→ **TASK TO COMPLETE**: Within the entries below, find each line containing the word "clause" and copy it.

Collected data entries
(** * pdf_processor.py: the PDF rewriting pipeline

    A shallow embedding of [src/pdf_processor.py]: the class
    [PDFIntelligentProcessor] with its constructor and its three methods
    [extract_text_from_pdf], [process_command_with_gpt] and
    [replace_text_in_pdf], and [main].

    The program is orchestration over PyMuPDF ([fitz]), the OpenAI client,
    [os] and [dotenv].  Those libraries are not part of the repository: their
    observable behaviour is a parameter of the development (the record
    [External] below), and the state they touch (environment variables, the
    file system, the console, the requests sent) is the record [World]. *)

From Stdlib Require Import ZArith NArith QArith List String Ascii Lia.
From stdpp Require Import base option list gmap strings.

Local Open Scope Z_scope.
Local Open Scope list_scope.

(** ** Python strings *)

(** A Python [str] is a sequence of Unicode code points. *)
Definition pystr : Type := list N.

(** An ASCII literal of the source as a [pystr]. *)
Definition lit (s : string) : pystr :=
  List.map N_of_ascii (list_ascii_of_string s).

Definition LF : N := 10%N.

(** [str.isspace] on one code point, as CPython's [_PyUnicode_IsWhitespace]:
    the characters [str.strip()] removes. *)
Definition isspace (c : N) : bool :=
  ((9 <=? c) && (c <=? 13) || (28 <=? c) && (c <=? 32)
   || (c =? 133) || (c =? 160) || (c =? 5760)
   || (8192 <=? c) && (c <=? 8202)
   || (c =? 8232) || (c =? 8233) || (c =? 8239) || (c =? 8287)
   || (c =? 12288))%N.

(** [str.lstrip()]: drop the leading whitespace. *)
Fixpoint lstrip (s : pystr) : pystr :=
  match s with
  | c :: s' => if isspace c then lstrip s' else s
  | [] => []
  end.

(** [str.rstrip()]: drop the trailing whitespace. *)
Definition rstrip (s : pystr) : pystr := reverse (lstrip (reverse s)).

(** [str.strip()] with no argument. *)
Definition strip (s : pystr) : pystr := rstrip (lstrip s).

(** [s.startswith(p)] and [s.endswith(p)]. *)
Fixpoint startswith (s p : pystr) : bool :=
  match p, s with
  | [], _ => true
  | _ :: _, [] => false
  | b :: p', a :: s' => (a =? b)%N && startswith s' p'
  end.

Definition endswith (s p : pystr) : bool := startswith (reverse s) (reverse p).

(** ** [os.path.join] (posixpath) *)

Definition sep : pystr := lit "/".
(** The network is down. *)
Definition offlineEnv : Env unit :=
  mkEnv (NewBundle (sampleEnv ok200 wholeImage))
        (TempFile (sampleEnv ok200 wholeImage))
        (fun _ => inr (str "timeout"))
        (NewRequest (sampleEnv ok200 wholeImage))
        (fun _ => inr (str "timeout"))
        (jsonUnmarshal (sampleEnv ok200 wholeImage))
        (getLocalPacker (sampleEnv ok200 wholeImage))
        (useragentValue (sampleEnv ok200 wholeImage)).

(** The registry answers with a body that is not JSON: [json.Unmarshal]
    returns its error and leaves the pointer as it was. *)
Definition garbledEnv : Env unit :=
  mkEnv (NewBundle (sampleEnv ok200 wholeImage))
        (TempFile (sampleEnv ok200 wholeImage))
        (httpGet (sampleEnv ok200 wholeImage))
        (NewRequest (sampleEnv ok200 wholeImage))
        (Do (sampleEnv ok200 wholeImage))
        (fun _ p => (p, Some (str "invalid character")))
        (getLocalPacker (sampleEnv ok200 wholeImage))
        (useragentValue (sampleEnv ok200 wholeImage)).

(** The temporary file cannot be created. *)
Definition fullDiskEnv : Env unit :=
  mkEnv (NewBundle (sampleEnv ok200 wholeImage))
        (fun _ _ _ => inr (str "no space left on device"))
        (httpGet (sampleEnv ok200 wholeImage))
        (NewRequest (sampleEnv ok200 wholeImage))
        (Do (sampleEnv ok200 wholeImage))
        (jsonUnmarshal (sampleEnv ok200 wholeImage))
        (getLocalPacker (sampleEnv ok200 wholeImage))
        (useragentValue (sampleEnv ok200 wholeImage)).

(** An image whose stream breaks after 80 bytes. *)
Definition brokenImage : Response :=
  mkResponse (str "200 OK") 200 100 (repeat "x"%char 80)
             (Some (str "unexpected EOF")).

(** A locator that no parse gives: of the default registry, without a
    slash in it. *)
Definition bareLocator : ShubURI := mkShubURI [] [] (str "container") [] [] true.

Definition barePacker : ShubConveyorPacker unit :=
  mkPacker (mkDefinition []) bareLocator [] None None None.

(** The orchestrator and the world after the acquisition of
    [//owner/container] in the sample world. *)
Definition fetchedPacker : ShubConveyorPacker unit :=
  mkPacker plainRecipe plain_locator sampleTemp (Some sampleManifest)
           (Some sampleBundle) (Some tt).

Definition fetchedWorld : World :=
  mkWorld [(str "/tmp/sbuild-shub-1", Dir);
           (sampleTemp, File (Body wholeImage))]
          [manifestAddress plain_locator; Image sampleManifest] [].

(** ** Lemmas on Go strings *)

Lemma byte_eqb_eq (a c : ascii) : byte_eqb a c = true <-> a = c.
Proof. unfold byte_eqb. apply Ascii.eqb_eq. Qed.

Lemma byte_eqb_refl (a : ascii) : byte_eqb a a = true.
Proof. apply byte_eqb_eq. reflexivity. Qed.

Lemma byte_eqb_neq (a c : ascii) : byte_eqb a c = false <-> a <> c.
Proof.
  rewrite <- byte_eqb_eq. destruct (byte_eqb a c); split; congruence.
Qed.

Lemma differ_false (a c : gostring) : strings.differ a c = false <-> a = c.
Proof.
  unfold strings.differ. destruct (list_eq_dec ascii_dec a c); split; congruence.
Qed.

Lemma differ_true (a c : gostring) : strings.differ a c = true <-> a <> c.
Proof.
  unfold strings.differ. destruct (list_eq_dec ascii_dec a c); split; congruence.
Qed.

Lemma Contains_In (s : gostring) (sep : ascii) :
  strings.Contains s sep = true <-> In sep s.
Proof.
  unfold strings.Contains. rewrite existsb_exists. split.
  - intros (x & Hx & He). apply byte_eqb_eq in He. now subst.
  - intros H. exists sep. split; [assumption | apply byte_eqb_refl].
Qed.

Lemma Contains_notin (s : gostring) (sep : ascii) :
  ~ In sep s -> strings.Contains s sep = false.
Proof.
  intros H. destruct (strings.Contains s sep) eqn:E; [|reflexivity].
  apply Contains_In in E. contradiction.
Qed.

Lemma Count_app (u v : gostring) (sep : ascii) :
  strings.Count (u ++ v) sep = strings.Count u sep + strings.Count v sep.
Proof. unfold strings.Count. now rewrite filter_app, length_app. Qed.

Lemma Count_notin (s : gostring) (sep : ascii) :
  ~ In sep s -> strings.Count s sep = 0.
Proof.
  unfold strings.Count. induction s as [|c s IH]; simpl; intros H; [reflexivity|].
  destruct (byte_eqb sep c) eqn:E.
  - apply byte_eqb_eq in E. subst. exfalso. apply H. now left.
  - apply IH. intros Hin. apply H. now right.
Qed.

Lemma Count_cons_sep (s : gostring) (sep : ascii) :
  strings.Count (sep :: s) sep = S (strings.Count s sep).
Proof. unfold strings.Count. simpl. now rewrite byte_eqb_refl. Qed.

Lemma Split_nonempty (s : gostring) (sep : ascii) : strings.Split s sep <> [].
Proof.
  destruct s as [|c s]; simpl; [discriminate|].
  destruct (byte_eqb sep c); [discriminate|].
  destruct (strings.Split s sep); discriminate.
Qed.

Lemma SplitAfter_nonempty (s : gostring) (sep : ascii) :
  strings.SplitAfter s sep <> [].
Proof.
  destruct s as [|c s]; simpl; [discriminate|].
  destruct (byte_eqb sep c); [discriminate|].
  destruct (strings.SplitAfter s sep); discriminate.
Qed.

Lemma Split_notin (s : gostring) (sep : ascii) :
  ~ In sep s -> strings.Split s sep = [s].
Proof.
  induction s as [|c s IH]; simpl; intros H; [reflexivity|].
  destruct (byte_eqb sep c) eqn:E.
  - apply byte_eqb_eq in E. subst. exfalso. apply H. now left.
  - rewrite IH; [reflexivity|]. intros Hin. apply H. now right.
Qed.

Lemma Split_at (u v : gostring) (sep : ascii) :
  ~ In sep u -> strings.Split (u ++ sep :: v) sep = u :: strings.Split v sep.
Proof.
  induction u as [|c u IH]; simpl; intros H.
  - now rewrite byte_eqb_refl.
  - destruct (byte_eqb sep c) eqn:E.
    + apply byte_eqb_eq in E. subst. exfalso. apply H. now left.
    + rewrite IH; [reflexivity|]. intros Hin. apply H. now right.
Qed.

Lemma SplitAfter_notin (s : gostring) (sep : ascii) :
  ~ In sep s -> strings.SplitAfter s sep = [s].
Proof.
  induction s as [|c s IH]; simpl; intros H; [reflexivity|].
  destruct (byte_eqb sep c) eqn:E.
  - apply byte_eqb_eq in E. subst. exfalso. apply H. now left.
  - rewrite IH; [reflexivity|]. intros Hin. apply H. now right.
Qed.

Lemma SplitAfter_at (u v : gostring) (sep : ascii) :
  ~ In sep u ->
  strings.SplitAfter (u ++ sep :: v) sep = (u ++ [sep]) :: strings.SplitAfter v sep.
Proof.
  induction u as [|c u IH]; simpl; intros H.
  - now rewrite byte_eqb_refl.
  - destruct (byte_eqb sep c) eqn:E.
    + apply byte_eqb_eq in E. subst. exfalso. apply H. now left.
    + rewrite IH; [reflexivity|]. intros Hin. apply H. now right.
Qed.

...

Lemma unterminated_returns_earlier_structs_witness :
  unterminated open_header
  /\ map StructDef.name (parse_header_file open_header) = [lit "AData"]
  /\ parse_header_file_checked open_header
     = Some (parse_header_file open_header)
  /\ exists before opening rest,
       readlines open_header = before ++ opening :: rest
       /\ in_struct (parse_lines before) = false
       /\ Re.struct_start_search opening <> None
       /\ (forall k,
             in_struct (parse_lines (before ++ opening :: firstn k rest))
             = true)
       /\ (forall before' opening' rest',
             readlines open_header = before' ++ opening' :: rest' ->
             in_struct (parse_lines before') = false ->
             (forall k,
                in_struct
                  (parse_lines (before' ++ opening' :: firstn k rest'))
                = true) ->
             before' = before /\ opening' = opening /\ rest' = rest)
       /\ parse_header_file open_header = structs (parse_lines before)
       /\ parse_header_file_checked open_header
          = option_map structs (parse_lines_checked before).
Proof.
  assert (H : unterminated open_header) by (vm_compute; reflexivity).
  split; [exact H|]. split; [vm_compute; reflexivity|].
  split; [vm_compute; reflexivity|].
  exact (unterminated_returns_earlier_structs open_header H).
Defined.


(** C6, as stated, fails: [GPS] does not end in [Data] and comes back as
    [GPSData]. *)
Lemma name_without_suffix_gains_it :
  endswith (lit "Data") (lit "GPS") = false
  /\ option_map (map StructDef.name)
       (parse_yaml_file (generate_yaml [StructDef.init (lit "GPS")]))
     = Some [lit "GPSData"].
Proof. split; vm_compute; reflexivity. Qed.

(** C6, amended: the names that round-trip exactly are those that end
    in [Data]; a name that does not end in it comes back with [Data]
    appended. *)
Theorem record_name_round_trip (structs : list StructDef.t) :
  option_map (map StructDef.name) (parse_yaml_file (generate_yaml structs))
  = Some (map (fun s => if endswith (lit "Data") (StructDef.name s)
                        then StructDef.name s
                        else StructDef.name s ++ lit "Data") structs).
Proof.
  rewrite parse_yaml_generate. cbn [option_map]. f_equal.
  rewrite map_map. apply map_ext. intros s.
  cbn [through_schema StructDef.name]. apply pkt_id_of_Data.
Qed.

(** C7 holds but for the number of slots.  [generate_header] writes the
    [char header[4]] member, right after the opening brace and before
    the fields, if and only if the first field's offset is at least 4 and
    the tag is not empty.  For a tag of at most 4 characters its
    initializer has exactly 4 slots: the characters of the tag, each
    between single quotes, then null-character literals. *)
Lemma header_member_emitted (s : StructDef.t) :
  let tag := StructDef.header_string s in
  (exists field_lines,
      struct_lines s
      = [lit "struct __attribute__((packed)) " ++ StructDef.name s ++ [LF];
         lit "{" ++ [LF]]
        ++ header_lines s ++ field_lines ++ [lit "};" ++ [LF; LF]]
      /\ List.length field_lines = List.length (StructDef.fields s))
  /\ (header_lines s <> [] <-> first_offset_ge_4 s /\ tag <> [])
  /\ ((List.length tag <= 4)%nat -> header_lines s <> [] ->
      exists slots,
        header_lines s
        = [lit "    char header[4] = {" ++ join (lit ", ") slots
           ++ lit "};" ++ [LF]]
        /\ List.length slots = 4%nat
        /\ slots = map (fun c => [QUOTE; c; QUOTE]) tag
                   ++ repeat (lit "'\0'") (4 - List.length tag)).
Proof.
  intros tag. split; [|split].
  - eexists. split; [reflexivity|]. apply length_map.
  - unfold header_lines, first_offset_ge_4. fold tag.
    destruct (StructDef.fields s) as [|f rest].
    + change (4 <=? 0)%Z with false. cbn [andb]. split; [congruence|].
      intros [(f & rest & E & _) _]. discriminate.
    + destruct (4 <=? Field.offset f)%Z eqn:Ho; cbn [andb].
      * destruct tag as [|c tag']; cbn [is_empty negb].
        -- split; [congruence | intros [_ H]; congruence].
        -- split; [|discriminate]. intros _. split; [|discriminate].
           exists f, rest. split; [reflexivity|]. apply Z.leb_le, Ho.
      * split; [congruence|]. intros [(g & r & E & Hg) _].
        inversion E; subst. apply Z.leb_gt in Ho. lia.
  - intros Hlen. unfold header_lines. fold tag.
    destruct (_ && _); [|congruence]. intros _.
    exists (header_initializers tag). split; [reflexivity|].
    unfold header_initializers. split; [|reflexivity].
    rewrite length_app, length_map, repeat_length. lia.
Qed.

* * *

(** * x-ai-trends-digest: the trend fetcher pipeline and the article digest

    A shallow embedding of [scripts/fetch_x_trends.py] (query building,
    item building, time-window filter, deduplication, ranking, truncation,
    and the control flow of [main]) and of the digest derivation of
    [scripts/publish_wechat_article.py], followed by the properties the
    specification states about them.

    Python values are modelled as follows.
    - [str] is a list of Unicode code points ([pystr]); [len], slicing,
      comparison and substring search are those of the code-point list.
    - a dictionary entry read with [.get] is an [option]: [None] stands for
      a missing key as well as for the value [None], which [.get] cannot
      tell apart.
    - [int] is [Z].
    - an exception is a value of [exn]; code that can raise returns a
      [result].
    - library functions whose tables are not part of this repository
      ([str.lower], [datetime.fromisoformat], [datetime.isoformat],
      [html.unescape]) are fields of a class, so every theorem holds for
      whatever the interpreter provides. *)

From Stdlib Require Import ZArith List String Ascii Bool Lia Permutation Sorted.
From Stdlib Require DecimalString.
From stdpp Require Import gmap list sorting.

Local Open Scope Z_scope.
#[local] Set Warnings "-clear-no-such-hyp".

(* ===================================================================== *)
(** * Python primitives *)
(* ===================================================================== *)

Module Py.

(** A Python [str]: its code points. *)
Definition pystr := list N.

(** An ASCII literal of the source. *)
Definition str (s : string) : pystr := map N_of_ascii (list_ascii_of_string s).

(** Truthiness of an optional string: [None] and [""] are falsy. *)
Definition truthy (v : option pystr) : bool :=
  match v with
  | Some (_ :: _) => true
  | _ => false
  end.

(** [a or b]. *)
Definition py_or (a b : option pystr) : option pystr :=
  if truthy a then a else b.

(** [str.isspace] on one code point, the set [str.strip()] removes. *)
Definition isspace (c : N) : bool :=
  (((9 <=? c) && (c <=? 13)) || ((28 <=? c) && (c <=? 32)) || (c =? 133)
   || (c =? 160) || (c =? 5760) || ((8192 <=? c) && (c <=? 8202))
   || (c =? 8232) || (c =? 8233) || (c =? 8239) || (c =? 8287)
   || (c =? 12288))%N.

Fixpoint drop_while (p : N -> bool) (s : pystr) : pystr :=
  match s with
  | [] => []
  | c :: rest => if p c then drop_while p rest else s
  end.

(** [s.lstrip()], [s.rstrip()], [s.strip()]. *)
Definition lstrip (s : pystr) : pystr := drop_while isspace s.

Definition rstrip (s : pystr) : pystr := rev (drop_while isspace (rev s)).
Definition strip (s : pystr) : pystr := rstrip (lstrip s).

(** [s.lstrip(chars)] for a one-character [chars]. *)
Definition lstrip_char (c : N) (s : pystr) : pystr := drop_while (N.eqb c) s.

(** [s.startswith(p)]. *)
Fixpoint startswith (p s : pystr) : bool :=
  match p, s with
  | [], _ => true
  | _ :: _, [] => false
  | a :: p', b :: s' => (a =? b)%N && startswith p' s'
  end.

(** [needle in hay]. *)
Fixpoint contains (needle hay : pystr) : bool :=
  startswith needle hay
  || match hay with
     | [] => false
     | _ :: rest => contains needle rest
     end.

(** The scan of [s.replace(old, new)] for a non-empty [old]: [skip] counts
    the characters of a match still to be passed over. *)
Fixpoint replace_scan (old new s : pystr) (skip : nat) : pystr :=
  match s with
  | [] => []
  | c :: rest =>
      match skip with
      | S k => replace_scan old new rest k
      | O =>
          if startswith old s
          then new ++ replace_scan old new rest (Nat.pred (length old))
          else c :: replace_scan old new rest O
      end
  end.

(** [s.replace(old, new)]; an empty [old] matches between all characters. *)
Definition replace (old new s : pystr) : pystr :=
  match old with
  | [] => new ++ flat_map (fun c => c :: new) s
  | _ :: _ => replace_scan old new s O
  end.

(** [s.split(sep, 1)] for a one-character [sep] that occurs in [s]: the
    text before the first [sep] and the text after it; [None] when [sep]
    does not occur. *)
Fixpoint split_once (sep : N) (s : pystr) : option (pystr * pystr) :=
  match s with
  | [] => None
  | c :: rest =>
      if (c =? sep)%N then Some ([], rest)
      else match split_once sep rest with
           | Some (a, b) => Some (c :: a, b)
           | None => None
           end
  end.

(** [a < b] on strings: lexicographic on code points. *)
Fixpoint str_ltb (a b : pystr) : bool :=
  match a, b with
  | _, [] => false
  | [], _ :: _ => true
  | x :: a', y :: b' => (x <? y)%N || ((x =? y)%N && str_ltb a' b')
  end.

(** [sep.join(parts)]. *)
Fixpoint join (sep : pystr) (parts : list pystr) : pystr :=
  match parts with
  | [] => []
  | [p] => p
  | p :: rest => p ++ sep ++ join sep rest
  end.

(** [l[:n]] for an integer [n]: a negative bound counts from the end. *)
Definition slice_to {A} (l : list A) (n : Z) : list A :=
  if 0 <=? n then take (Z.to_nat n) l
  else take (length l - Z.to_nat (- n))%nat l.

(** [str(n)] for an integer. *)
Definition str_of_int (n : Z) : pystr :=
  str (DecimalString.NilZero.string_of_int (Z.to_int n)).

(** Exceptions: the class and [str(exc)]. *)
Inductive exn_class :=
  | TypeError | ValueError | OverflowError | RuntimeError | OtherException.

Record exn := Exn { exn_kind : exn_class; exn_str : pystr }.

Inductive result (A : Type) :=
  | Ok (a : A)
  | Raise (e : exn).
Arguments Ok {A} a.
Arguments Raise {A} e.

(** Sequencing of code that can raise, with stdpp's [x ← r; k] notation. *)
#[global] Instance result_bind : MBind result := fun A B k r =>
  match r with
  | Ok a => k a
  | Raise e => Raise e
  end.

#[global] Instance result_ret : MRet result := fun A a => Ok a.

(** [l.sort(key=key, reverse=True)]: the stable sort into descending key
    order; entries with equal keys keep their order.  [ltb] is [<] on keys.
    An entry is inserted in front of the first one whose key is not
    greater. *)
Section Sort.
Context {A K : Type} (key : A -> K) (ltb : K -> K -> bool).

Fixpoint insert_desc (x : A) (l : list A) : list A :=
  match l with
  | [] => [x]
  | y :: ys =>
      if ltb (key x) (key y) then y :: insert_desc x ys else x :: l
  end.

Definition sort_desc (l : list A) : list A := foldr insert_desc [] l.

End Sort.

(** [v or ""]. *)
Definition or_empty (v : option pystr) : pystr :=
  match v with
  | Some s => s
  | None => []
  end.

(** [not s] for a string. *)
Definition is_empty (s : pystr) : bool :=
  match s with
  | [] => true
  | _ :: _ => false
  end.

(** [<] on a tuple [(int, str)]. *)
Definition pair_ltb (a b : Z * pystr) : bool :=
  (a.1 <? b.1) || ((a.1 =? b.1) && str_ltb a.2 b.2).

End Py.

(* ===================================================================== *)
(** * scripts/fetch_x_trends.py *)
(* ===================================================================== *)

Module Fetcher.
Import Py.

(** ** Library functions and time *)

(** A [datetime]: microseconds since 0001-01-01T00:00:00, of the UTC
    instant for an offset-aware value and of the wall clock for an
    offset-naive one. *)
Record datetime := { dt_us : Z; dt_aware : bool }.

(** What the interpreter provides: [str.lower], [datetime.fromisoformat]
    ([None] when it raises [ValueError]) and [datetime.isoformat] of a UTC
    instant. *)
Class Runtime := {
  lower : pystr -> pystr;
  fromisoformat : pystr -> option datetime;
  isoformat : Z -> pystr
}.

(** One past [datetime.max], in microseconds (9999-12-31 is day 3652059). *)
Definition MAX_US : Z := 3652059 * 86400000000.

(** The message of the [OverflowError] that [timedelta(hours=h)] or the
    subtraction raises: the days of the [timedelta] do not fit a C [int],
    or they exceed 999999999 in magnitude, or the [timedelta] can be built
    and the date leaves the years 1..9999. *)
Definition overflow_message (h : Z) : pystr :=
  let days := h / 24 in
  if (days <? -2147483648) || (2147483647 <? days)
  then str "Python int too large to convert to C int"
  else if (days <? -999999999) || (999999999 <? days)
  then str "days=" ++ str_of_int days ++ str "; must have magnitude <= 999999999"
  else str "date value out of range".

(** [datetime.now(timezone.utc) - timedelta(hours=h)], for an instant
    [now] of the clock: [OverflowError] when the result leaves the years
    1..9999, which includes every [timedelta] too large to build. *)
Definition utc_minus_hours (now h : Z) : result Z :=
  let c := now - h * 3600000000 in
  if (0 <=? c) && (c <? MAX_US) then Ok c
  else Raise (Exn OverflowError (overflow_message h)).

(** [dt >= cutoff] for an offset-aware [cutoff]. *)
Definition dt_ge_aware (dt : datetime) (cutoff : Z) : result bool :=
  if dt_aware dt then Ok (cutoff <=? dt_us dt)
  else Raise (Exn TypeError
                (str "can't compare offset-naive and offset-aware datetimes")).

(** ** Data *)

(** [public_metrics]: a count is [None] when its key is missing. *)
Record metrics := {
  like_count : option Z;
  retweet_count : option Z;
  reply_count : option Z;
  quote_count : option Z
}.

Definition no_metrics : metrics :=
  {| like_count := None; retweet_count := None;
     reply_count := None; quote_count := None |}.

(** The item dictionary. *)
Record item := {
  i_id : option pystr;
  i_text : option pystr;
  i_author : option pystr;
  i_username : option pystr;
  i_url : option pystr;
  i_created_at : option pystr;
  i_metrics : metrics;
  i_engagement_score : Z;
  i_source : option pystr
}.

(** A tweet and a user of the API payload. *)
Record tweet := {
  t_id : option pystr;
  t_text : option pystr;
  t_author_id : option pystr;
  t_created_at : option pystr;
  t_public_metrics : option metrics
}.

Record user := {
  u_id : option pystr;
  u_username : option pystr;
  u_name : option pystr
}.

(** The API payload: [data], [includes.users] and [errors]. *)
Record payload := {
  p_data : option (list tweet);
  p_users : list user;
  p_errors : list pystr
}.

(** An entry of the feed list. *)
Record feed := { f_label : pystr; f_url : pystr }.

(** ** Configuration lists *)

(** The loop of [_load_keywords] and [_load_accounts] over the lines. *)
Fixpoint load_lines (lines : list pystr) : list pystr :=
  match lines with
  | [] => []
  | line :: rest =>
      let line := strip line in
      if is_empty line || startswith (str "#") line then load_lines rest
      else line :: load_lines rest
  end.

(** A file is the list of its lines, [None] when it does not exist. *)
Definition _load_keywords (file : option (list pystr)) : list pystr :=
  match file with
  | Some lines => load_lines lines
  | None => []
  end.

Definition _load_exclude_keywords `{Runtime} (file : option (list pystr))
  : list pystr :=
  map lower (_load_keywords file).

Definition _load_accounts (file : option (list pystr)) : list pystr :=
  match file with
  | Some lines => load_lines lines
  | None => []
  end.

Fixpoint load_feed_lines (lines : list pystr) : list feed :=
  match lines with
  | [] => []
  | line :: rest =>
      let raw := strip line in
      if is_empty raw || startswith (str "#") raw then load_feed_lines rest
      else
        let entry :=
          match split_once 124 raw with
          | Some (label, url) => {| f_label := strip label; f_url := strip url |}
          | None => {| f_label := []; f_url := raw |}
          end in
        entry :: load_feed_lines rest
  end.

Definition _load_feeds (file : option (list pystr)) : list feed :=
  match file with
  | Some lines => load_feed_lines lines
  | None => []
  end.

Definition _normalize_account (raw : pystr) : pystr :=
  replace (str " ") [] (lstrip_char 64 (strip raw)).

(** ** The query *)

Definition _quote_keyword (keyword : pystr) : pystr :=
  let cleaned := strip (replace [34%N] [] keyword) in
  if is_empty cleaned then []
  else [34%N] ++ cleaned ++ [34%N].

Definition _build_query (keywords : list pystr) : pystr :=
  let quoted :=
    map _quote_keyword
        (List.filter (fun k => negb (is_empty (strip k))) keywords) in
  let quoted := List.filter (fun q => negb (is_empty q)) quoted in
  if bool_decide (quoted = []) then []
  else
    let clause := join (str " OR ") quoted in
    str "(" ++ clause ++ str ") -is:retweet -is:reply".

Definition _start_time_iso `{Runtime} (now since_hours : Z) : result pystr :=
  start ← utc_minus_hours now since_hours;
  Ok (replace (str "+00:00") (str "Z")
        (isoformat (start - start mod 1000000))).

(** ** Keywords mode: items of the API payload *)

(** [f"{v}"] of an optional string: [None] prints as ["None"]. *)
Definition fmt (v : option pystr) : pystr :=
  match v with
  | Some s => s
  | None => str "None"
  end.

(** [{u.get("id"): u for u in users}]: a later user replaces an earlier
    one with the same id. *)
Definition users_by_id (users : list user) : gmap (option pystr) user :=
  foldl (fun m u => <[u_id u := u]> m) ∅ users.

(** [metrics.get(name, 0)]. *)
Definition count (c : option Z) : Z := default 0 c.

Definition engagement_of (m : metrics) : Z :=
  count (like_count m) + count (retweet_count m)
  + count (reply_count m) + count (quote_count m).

→ **YOUR SOLUTION**:
    let clause := join (str " OR ") quoted in
    str "(" ++ clause ++ str ") -is:retweet -is:reply".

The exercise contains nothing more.